**TASK REQUIREMENTS**
Gather all lines in the entries below that include the word "compareRecords".

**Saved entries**
________

Record Discrepancy := mkDiscrepancy {
  d_Kind : string; d_Reference : string; d_LocalMinor : Z; d_RemoteMinor : Z;
  d_Currency : string; d_Detail : string }.

Record ReconciliationReport := mkReport {
  rp_Provider : string; rp_Day : string; rp_Since : Z; rp_Until : Z; rp_Checked : Z;
  rp_Matched : Z; rp_ReconciledMinor : Z; rp_DiscrepancyMinor : Z; rp_Currency : string;
  rp_Status : string; rp_Detail : string; rp_CompletedAt : Z;
  rp_Discrepancies : list Discrepancy }.

Definition absInt64 (n : Z) : Z := if n <? 0 then -! n else n.

Definition attemptsInWindow (providerName : string) (since until : Z)
  : M (Res (list PaymentAttempt)) :=
  mapErr (λ e, ErrInternal e "Could not read the payment attempts.")
    (SELECT billing_payment_attempts
       (λ a, (pa_Provider a =s providerName) && (since <=? pa_AttemptedAt a) &&
             (pa_AttemptedAt a <? until)) (asc pa_AttemptedAt)).

(** The local attempts by their provider reference, a later one winning. *)
Definition byReference (local : list PaymentAttempt) : gmap string PaymentAttempt :=
  fold_left (λ m a, if pa_ProviderRef a =s "" then m else <[pa_ProviderRef a := a]> m) local ∅.

Definition addDiscrepancy (report : ReconciliationReport) (d : Discrepancy) (amount : Z)
  : ReconciliationReport :=
  report {{ rp_Discrepancies := rp_Discrepancies report ++ [d];
            rp_DiscrepancyMinor := rp_DiscrepancyMinor report +! amount }}.

(** One charge of the provider's record. *)
Definition checkRemote (index : gmap string PaymentAttempt) (report : ReconciliationReport)
    (r : ChargeResult) : ReconciliationReport :=
  let report := report {{ rp_Checked := rp_Checked report +! 1;
    rp_Currency := (if rp_Currency report =s "" then cs_Currency r else rp_Currency report) }} in
  match index !! cs_Reference r with
  | None =>
      addDiscrepancy report (mkDiscrepancy DiscrepancyMissingHere (cs_Reference r) 0
        (cs_AmountMinor r) (cs_Currency r) "the provider has a charge cashp has no attempt for")
        (cs_AmountMinor r)
  | Some attempt =>
      let remoteState := mapChargeState (cs_State r) in
      if negb (pa_AmountMinor attempt =? cs_AmountMinor r) then
        addDiscrepancy report (mkDiscrepancy DiscrepancyAmount (cs_Reference r)
          (pa_AmountMinor attempt) (cs_AmountMinor r) (cs_Currency r) "the amounts disagree")
          (absInt64 (pa_AmountMinor attempt -! cs_AmountMinor r))
      else if negb (pa_State attempt =s remoteState) then
        addDiscrepancy report (mkDiscrepancy DiscrepancyState (cs_Reference r)
          (pa_AmountMinor attempt) (cs_AmountMinor r) (cs_Currency r)
          ("cashp says " +:+ pa_State attempt +:+ ", the provider says " +:+ remoteState)) 0
      else
        report {{ rp_Matched := rp_Matched report +! 1;
                  rp_ReconciledMinor := rp_ReconciledMinor report +! cs_AmountMinor r }}
  end.

(** The references of the remote record that a local attempt carries. *)
Definition seenReferences (index : gmap string PaymentAttempt) (remote : list ChargeResult)
  : list string :=
  List.filter (λ ref, bool_decide (is_Some (index !! ref))) (map cs_Reference remote).

(** One local attempt: a settled charge the provider does not list. *)
Definition checkLocal (seen : list string) (report : ReconciliationReport) (a : PaymentAttempt)
  : ReconciliationReport :=
  if negb (pa_State a =s PaymentSucceeded) || (pa_ProviderRef a =s "") || mem (pa_ProviderRef a) seen
  then report
  else
    addDiscrepancy (report {{ rp_Checked := rp_Checked report +! 1 }})
      (mkDiscrepancy DiscrepancyMissingAway (pa_ProviderRef a) (pa_AmountMinor a) 0
         (pa_Currency a) "cashp recorded a settled charge the provider does not list")
      (pa_AmountMinor a).

(** The comparison of the two records. *)
Definition compareRecords (report : ReconciliationReport) (remote : list ChargeResult)
    (local : list PaymentAttempt) : ReconciliationReport :=
  let index := byReference local in
  let report := fold_left (checkRemote index) remote report in
  let report := fold_left (checkLocal (seenReferences index remote)) local report in
  match rp_Discrepancies report with
  | [] => report
  | _ => report {{ rp_Status := ReconcileDiscrepancy }}
  end.

Definition reconcileProvider (rec : ProviderRecord) (since until : Z) : M ReconciliationReport :=
  let* now := unix in
  let report := mkReport (pr_Name rec) (timeText since) since until 0 0 0 0 "" ReconcileClean ""
                  now [] in
  let failed e := report {{ rp_Status := ReconcileFailed; rp_Detail := error_text e }} in
  let* r := instance rec in
  match r with
  | Err e => ret (failed e)
  | Ok (p, _) =>
      let* _ := providerTimeout in
      let* _ := emit (FListPayments (pr_Name rec) since until) in
      let* remote := ask (λ _ n, pv_ListPayments p n since until) in
      match remote with
      | Err e => ret (failed e)
      | Ok remote =>
          let* local := attemptsInWindow (pr_Name rec) since until in
          match local with
          | Err e => ret (failed e)
          | Ok local => ret (compareRecords report remote local)
          end
      end
  end.

Definition reconcileSummary (report : ReconciliationReport) : string :=
  "day=" +:+ rp_Day report +:+ " checked=" +:+ itoa (rp_Checked report) +:+ " matched=" +:+
  itoa (rp_Matched report) +:+ " reconciled_minor=" +:+ itoa (rp_ReconciledMinor report) +:+
  " discrepancy_minor=" +:+ itoa (rp_DiscrepancyMinor report) +:+ " status=" +:+
  rp_Status report +:+
  (if rp_Detail report =s "" then "" else " detail=" +:+ rp_Detail report).

Definition recordReconciliation (report : ReconciliationReport) : M unit :=
  let* _ := WriteAudit (zeroAudit {{ ar_Actor := ActorReconciliation;
    ar_Action := ActionReconciled; ar_Provider := rp_Provider report;
    ar_Target := "day:" +:+ rp_Day report;
    ar_Result := (if rp_Status report =s ReconcileClean then ResultSuccess else ResultFailure);
    ar_Code := rp_Status report; ar_Detail := reconcileSummary report }}) in
  let* _ := foldM (λ _ d, WriteAudit (zeroAudit {{ ar_Actor := ActorReconciliation;
      ar_Action := ActionReconcileMismatch; ar_Provider := rp_Provider report;
      ar_Target := "reference:" +:+ d_Reference d; ar_Result := ResultFailure;
      ar_Code := d_Kind d;
      ar_Detail := d_Detail d +:+ " local_minor=" +:+ itoa (d_LocalMinor d) +:+
                   " remote_minor=" +:+ itoa (d_RemoteMinor d) }})) tt
    (rp_Discrepancies report) in
  let* threshold := SettingInt SettingDiscrepancyThreshold DefaultDiscrepancyThreshold in
  if (0 <? threshold) && (threshold <=? Z.of_nat (length (rp_Discrepancies report))) then
    notify "" NotifyReconcileAlert
  else ret tt.

Definition RunReconciliation : M (Res unit) :=
  let* on := Enabled in
  if negb on then ok_ tt
  else
    let? providers := EnabledProviders in
    let* now := unix in
    let until := now -! (now %! secondsPerDay) in
    let since := until -! secondsPerDay in
    forM providers (λ rec,
      let* report := reconcileProvider rec since until in
      let* _ := recordReconciliation report in
      ok_ tt).

Definition ReconcileNow (providerName : string) (since until : Z) (actor ip : string)
  : M (Res ReconciliationReport) :=
  let? rec := ProviderByName providerName in
  if negb (pr_Enabled rec) then fail (ErrProviderDisabled providerName)
  else
    let* window := (if until <=? since then
                      let* now := unix in
                      let until := now -! (now %! secondsPerDay) in
                      ret (until -! secondsPerDay, until)
                    else ret (since, until)) in
    let '(since, until) := window in
    let* report := reconcileProvider rec since until in
    let* _ := recordReconciliation report in
    let* _ := WriteAudit (zeroAudit {{ ar_Actor := actor; ar_Action := ActionReconciled;
      ar_Provider := providerName; ar_Target := "day:" +:+ rp_Day report;
      ar_Result := ResultSuccess; ar_IP := ip;
      ar_Detail := "operator requested reconciliation" }}) in
    ok_ report.

Record ReconcileSummary := mkReconcileSummary {
  rc_Provider : string; rc_LastRun : Z; rc_LastRunText : string; rc_Status : string;
  rc_Detail : string; rc_Unresolved : Z; rc_NeverRun : bool; rc_AlertOperator : bool }.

________

**REPLY**
Definition compareRecords (report : ReconciliationReport) (remote : list ChargeResult)
          | Ok local => ret (compareRecords report remote local)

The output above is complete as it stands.